Friday 7 December 2007

Playing Ball With Publishers

Towards the end of October, I was alerted to a particular article of interest published in the subscription based magazine, Scientific American (Sci Am). I was unable to freely access it.

I contacted the leading author (*) to see if they would consider self archiving a copy in an Institutional Repository.

It transpired that Professor Aebischer (*) "has been President of the Ecole Polytechnique Fédérale of Lausanne (EPFL)in Switzerland for the past seven years".

The Swiss are OA compliant !!

A rather helpful Librarian at EPFL (David Aymonin) after a few weeks, managed to obtain express permission from Sci Am to archive a version of the article.
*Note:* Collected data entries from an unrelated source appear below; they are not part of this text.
(** The deduplication of [findCandidates] as it is written.  The
    candidates of one repository pass have pairwise distinct branch
    names; the candidate kept for a branch name (head SHA, pull-request
    number, merge time) is the one of the first qualifying pull request
    with that head in the order the enumeration returns them; and every
    qualifying pull request has a candidate of its head name. *)
Theorem findCandidates_first_listed_wins {W : Type} `{Host W}
    (config : Config) (owner repo defaultBranch : string) (s s' : Run W)
    (candidates : list BranchCandidate) :
  findCandidates config owner repo defaultBranch s = (inr candidates, s') →
  ∃ mergedPRs,
    getMergedPRs owner repo s = (inr mergedPRs, s')
    ∧ NoDup (map branchName candidates)
    ∧ (∀ c, c ∈ candidates →
         ∃ pr, first_for config defaultBranch (branchName c) mergedPRs = Some pr
               ∧ sha c = headRefOid pr
               ∧ prNumber c = Some (number pr)
               ∧ mergedAt c = Some (pr_mergedAt pr))
    ∧ (∀ pr, pr ∈ mergedPRs → qualifies config defaultBranch pr = true →
         ∃ c, c ∈ candidates ∧ branchName c = headRefName pr).
Proof.
  intros Hf.
  apply findCandidates_spec in Hf as (prs & Hg & Hnd & Hfirst & Hall).
  exists prs. repeat split; [exact Hg|exact Hnd| |exact Hall].
  intros c Hin. destruct (Hfirst c Hin) as (pr & Hpr & ->).
  exists pr. repeat split. exact Hpr.
Qed.
(** * Beeminder Timer: the countdown, its persistence and its posts

    A model of the [App] component of the timer, in its latest revision
    (the one that persists the timer state; the two earlier revisions of
    [App.tsx] have a fixed thirty minutes, or no persistence): the React
    state hooks, the event handlers, the effects that drive the countdown
    and the automatic post, [localStorage], and the requests sent to the
    Beeminder API.

    Conventions.
    - The five values of [Status] are the strings ["idle"], ["running"],
      ["posting"], ["finished"] and ["error"].
    - Times are integers: [Date.now()] in milliseconds, [remaining] and
      [selectedDuration] in seconds (the page only ever produces
      [minutes * 60]).  The quotient [x / 60] that is posted is kept as an
      exact rational.
    - [localStorage] maps a key to the JSON text stored under it; the
      model keeps the value that text denotes ([JSON.parse] of
      [JSON.stringify v] is [v] for these records of strings, numbers,
      booleans and [null]).
    - A handler reads the state of the render it was created in, and the
      [set...] calls of a handler, or of what an [async] function does
      after its [await], are applied together.  After them the effects
      whose dependencies changed run, for as many rounds as they change
      dependencies themselves ([settle]).
    - The part of an [async] function after [await fetch] is a
      continuation, run when the response arrives ([Respond]); in between
      anything else can happen.
    - The interval of the countdown may tick at any time while it is
      installed ([Tick]); the clock advances by [Elapse].
    - Left out: the tab title, the sound, notifications and the YouTube
      title lookup, which read the state and write none of the fields
      below. *)

From stdpp Require Import gmap strings list pretty.
From Stdlib Require Import Ascii QArith.

Local Open Scope Z_scope.

(** ** Data model *)

Inductive Status := Idle | Running | Posting | Finished | Error.

#[global] Instance Status_eq_dec : EqDecision Status.
Proof. solve_decision. Defined.

Record BeeminderGoal := mkGoal {
  slug : string;
  title : option string;
  gunits : option string }.

Record StoredSettings := mkStoredSettings {
  ss_username : string;
  ss_authToken : string;
  ss_goalSlug : string }.

Record StoredGoals := mkStoredGoals {
  sg_goals : list BeeminderGoal;
  sg_updatedAt : Z }.

Record StoredTimerState := mkStoredTimerState {
  ts_status : Status;
  ts_remaining : Z;
  ts_deadline : option Z;
  ts_paused : bool;
  ts_goalSlug : string;
  ts_selectedDuration : Z;
  ts_comment : string }.
(** The JSON body [[]]: parsed once, then [None]. *)
Lemma falsy_json_witness :
  Req.run_accesses decode_ascii parse_qsl_plain json_loads_subset not_multipart
    [Req.AJson; Req.AJson] rq_json_falsy
  = ([Ok (Some (PList [])); Ok None], Req.set_form (Req.set_input rq_json_falsy []) (PList [])).
Proof.
  apply (ReqMoreFacts.falsy_json_not_cached decode_ascii parse_qsl_plain json_loads_subset
           not_multipart rq_json_falsy (Req.set_input rq_json_falsy []) (bytes "[]") (PList []));
    [reflexivity | reflexivity | reflexivity | vm_compute; discriminate | reflexivity
    | reflexivity | reflexivity].
Defined.

(** A [GET] with a JSON body. *)
Lemma bodyless_json_witness :
  Req.json decode_ascii json_loads_subset rq_get_json = (Ok None, rq_get_json).
Proof.
  apply (ReqMoreFacts.bodyless_method_json_none decode_ascii json_loads_subset rq_get_json);
    reflexivity.
Defined.

(** Fields [a=1], [b=2], [a=3] among two files: [a] holds [3], the files
    are not fields. *)
Lemma multipart_form_witness :
  exists kv,
    Req._parse_multipart_form decode_ascii (parts_parser mp_parts) rq_mp
    = (Ok (Some (PDict kv)), Req.set_form (Req.set_input rq_mp []) (PDict kv))
    /\ ReqMore.assoc_get kv "a" = Some (PStr "3")
    /\ ReqMore.assoc_get kv "b" = Some (PStr "2")
    /\ ReqMore.assoc_get kv "doc" = None.
Proof.
  destruct (ReqMoreFacts.multipart_form_last_field_wins decode_ascii (parts_parser mp_parts)
              rq_mp (Req.set_input rq_mp []) mp_parts eq_refl eq_refl eq_refl)
    as [kv [E [_ [_ G]]]].
  exists kv. rewrite E, !G. repeat split; reflexivity.
Defined.
Lemma Rltb_true (x y : R) : Rltb x y = true <-> x < y.
Proof. unfold Rltb; destruct (Rlt_dec x y); split; intros; try easy; lra. Qed.

Lemma Rltb_false (x y : R) : Rltb x y = false <-> y <= x.
Proof. unfold Rltb; destruct (Rlt_dec x y); split; intros; try easy; lra. Qed.

Lemma Rgtb_true (x y : R) : Rgtb x y = true <-> y < x.
Proof. unfold Rgtb; destruct (Rgt_dec x y); split; intros; try easy; lra. Qed.

Lemma Rgtb_false (x y : R) : Rgtb x y = false <-> x <= y.
Proof. unfold Rgtb; destruct (Rgt_dec x y); split; intros; try easy; lra. Qed.

Lemma Rgeb_true (x y : R) : Rgeb x y = true <-> y <= x.
Proof. unfold Rgeb; destruct (Rge_dec x y); split; intros; try easy; lra. Qed.

Lemma Rgeb_false (x y : R) : Rgeb x y = false <-> x < y.
Proof. unfold Rgeb; destruct (Rge_dec x y); split; intros; try easy; lra. Qed.

Lemma Reqb_true (x y : R) : Reqb x y = true <-> x = y.
Proof. unfold Reqb; destruct (Req_dec_T x y); split; intros; try easy. Qed.

Lemma Reqb_false (x y : R) : Reqb x y = false <-> x <> y.
Proof. unfold Reqb; destruct (Req_dec_T x y); split; intros; try easy. Qed.

Lemma py_max_bounds (a b : R) : a <= py_max a b /\ b <= py_max a b.
Proof. unfold py_max; case_cmp; lra. Qed.

Lemma py_max_cases (a b : R) : py_max a b = a \/ py_max a b = b.
Proof. unfold py_max; case_cmp; auto. Qed.

Lemma py_min_bounds (a b : R) : py_min a b <= a /\ py_min a b <= b.
Proof. unfold py_min; case_cmp; lra. Qed.

Lemma py_min_cases (a b : R) : py_min a b = a \/ py_min a b = b.
Proof. unfold py_min; case_cmp; auto. Qed.

(* ================================================================= *)
(** ** Query routing *)

Lemma route_query_try_raises (query : string) (coll : list Memory)
    (intent : QueryIntent) (v : PyValue) :
  intent <> SEMANTIC_ONLY ->
  (forall x, v <> PyFloat x) ->
  route_query_try query coll intent v = None.
Proof.
  intros Hi Hv.
  destruct intent; try congruence;
    destruct v; try reflexivity; exfalso; eapply Hv; reflexivity.
Qed.

(** C4.  [route_query] follows the decision table: a primary intent with
    confidence above 0.8 goes to [timestamp_direct] (limit 5, no time
    filter); a primary intent with confidence at most 0.8 goes to the hybrid
    strategy with multiplier 3, the confidence as temporal weight and the
    fresh-memory boost; a secondary intent goes to the hybrid strategy with
    multiplier 2, half the confidence as weight and no boost; a semantic
    intent goes to [semantic_only] (limit 5, reranking).  Whenever the body
    raises (as it does for a confidence that is not a number under a
    temporal intent) the result is the [semantic_only] default. *)
Theorem route_query_decision_table (query : string) (coll : list Memory) :
  (forall c, c > 0.8 ->
     route_query query coll TEMPORAL_PRIMARY (PyFloat c)
     = ("timestamp_direct", TimestampDirectParams 5 None))
  /\ (forall c, c <= 0.8 ->
        route_query query coll TEMPORAL_PRIMARY (PyFloat c)
        = ("semantic_temporal_hybrid", HybridParams 3 (PyFloat c) true))
  /\ (forall c,
        route_query query coll TEMPORAL_SECONDARY (PyFloat c)
        = ("semantic_temporal_hybrid",
           HybridParams 2 (PyFloat (c * 0.5)) false))
  /\ (forall v,
        route_query query coll SEMANTIC_ONLY v
        = ("semantic_only", SemanticOnlyParams 5 true))
  /\ (forall intent v,
        route_query_try query coll intent v = None ->
        route_query query coll intent v
        = ("semantic_only", SemanticOnlyParams 5 true))
  /\ (forall intent v,
        intent <> SEMANTIC_ONLY -> (forall x, v <> PyFloat x) ->
        route_query query coll intent v
        = ("semantic_only", SemanticOnlyParams 5 true)).
Proof.
  refine (conj _ (conj _ (conj _ (conj _ (conj _ _))))).
  - intros c Hc. unfold route_query, route_query_try; simpl.
    case_cmp; [reflexivity | lra].
  - intros c Hc. unfold route_query, route_query_try; simpl.
    case_cmp; [lra | reflexivity].
  - intros c. reflexivity.
  - intros v. reflexivity.
  - intros intent v H. unfold route_query. rewrite H. reflexivity.
  - intros intent v Hi Hv. unfold route_query.
    rewrite route_query_try_raises by assumption. reflexivity.
Qed.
This was done yesterday and I was provided with a note of the relevant url by David.

I have now been able to make a large (and growing) number of people potentially interested in reading the article aware of how to freely access it.

"Playing Defense Against Lou Gehrig's Disease" can now be accessed via two methods:-

Open Access

and

Toll Access

--

The message here is that I would encourage people generally to where there is no mandate in place to do so, encourage individuals to archive their work regardless if it is published via the TA or OA model.

McDawg

2 comments:

Stevan Harnad said...

NOT ALL THAT GLITTERS...

Self-achiving your paper, free for all, in your institutional repository, immediately upon acceptance for publication is the (green) OA model!

(The most widespread misconception about OA is that OA = gold OA publishing only, or mainly...)

Unknown said...

Yes, I am fully aware of that, Stevan.